Agarose gels do not have a uniform pore
size, but are optimal for electrophoresis of
proteins that are larger than 200
kDa. Agarose gel electrophoresis can also
be used for the separation of DNA fragments
ranging from 50 base pair to several
megabases (millions of bases), the largest of
which require specialized apparatus.
GEL ELECTROPHORESIS: TYPES OF GEL
POLYACRYLAMIDE Polyacrylamide gel electrophoresis (PAGE) is
used for separating proteins ranging in size from
5 to 2,000 kDa due to the uniform pore size
provided by the polyacrylamide gel. Pore size is
controlled by modulating the concentrations of
acrylamide and bis-acrylamide powder used in
creating a gel.
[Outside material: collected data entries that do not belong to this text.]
(** [main], the [else] branch of the first test: no token, the interactive
    fresh login, and [return]. *)
Definition main_no_token (w : World) : M unit :=
  print "❌ No token found in keyring" ;;
  print "   → Need to run login_setup.py" ;;
  print EmptyString ;;
  print "Since you can log in via web browser, let's test fresh login..." ;;
  typed ← call (EvInput (nl +:+ "Enter your Monarch email (or press Enter to skip): "))
            (Returns (typed_email w)) ;
  let email := Text.strip typed in
  if Text.nonempty email then
    password ← call (EvGetpass "Enter your Monarch password: ")
                 (Returns (typed_password w)) ;
    r ← run_fresh_login w email password ;
    if result_truthy r then
      print (nl +:+ "✅ Fresh login successful! Run login_setup.py to save the session.")
    else if bool_decide (r = None) then
      print (nl +:+ "⏰ Rate limited - wait 30-60 minutes, then run login_setup.py")
    else
      print (nl +:+ "❌ Fresh login failed - check credentials")
  else
    mret tt.

(** The conclusion printed after the validity probe. *)
Definition print_conclusion (r : option bool) : M unit :=
  if bool_decide (r = Some true) then
    print (nl +:+ "✅ CONCLUSION: Token is valid and working!") ;;
    print "   → Authentication is working correctly" ;;
    print "   → Issue may be in how the dashboard scripts call the API"
  else if bool_decide (r = Some false) then
    print (nl +:+ "❌ CONCLUSION: Token is expired or invalid") ;;
    print "   → Need to re-authenticate" ;;
    print "   → Run: python login_setup.py" ;;
    print (nl +:+ "   Since web login works, this suggests:") ;;
    print "   • Token may have expired (tokens typically last 30 days)" ;;
    print "   • Token format may have changed" ;;
    print "   • API may require re-authentication"
  else if bool_decide (r = None) then
    print (nl +:+ "⏰ CONCLUSION: Rate limited - cannot determine token validity") ;;
    print "   → Wait 30-60 minutes" ;;
    print "   → Then run: python login_setup.py" ;;
    print (nl +:+ "   Since web login works, this suggests:") ;;
    print "   • Too many API attempts triggered rate limiting" ;;
    print "   • Web interface may have different rate limits" ;;
    print "   • API has stricter rate limiting than web"
  else
    mret tt.

(** The reachability probe: one GET, then one of four reports. *)
Definition reachability_report (a : http_answer) : string :=
  match a with
  | HttpResponse status_code =>
      "✅ API endpoint reachable (Status: " +:+ pretty status_code +:+ ")"
  | HttpRaises e is_timeout is_connection_error =>
      if is_timeout then "⚠️  API endpoint timeout - network issue?"
      else if is_connection_error then "❌ Cannot connect to API - network issue?"
      else "⚠️  API connectivity check failed: " +:+ exc_str e
  end.

Definition check_connectivity (w : World) : M unit :=
  print (nl +:+ banner) ;;
  print "CHECK 3: API Connectivity" ;;
  print banner ;;
  call (EvHttpGet "https://api.monarchmoney.com" 5) (Returns tt) ;;
  print (reachability_report (http w)).

(** The "Key Findings" of the summary. *)
Definition print_findings (token : option string) (r : option bool) : M unit :=
  if negb (token_truthy token) then
    print "  • No token stored - need initial authentication"
  else if bool_decide (r = Some true) then
    print "  • Token exists and is valid" ;;
    print "  • Authentication should work"
  else if bool_decide (r = Some false) then
    print "  • Token exists but is expired/invalid" ;;
    print "  • Need to re-authenticate"
  else if bool_decide (r = None) then
    print "  • Token exists but rate limited" ;;
    print "  • Wait before retrying"
  else
    mret tt.

Definition print_summary (token : option string) (r : option bool) : M unit :=
  print (nl +:+ banner) ;;
  print "DIAGNOSTIC SUMMARY" ;;
  print banner ;;
  print (nl +:+ "Key Findings:") ;;
  print_findings token r ;;
  print (nl +:+ "Since web login works:") ;;
  print "  ✅ Credentials are correct" ;;
  print "  ✅ Account is not locked" ;;
  print "  ✅ Network connectivity is fine" ;;
  print (nl +:+ "Possible causes:") ;;
  print "  1. Token expiration (most likely if token exists but invalid)" ;;
  print "  2. Rate limiting from too many API attempts" ;;
  print "  3. API vs Web authentication differences" ;;
  print "  4. Token format changes in Monarch API".

(** The line under "RECOMMENDED ACTION". *)
Definition recommended_action (token : option string) (r : option bool) : string :=
  if negb (token_truthy token) then
    "→ Run: python login_setup.py"
  else if bool_decide (r = Some false) then
    "→ Token expired - run: python login_setup.py"
  else if bool_decide (r = None) then
    "→ Rate limited - wait 30-60 minutes, then run: python login_setup.py"
  else
    "→ Token is valid - check dashboard scripts for other issues".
Care must be used when creating
this type of gel, as acrylamide is a potent
neurotoxin in its liquid and powdered forms.
Traditional DNA sequencing techniques such as
Maxam-Gilbert or Sanger methods used
polyacrylamide gels to separate DNA fragments
differing by a single base-pair in length so the
sequence could be read. Most modern DNA
separation methods now use agarose gels, except
for particularly small DNA fragments. It is
currently most often used in the field of
immunology and protein analysis, often used to
separate different proteins or isoforms of the
same protein into separate bands
GEL ELECTROPHORESIS: TYPES OF GEL
STARCH
Partially hydrolysed potato starch makes for another non-toxic medium for protein electrophoresis. The gels are slightly more opaque than acrylamide or agarose. Non-denatured proteins can be separated according to charge and size. They are visualised using Napthal Black or Amido Black staining. Typical starch gel concentrations are 5% to 10%.
GEL ELECTROPHORESIS
GEL CONDITIONS
∞ Denaturing gels are run under conditions that disrupt the natural
structure of the analyte, causing it to unfold into a linear chain. Thus, the
mobility of each macromolecule depends only on its linear length and its
mass-to-charge ratio. Thus, the secondary, tertiary, and quaternary levels
of biomolecular structure are disrupted, leaving only the primary structure
to be analyzed.
∞ Native gels are run in non-denaturing conditions, so that the analyte's
natural structure is maintained. This allows the physical size of the folded
or assembled complex to affect the mobility, allowing for analysis of all
four levels of the biomolecular structure. For biological samples,
detergents are used only to the extent that they are necessary to lyse
lipid membranes in the cell. Complexes remain—for the most part—
associated and folded as they would be in the cell. One downside,
however, is that complexes may not separate cleanly or predictably, as it is
difficult to predict how the molecule's shape and size will affect its
mobility.
GEL ELECTROPHORESIS
PROCESSBuffers in gel electrophoresis are used to provide ions that carry a current and to maintain the pH at a relatively constant value. There are a number of buffers used for electrophoresis. The most common being, for nucleic acids Tris/Acetate/EDTA (TAE), Tris/Borate/EDTA (TBE).
After the electrophoresis is complete, the molecules in the gel can be stained to make them visible. DNA may be visualized using ethidium bromide which, when intercalated into DNA, fluoresce under ultraviolet light, while protein may be visualised using silver stain or Coomassie Brilliant Blue dye.
After separation, an additional separation method may then be used, such as isoelectric focusing or SDS-PAGE. The gel will then be physically cut, and the protein complexes extracted from each portion separately. Each extract may then be analysed, such as by peptide mass fingerprinting or de novo peptide sequencing after in-gel digestion. This can provide a great deal of information about the identities of the proteins in a complex.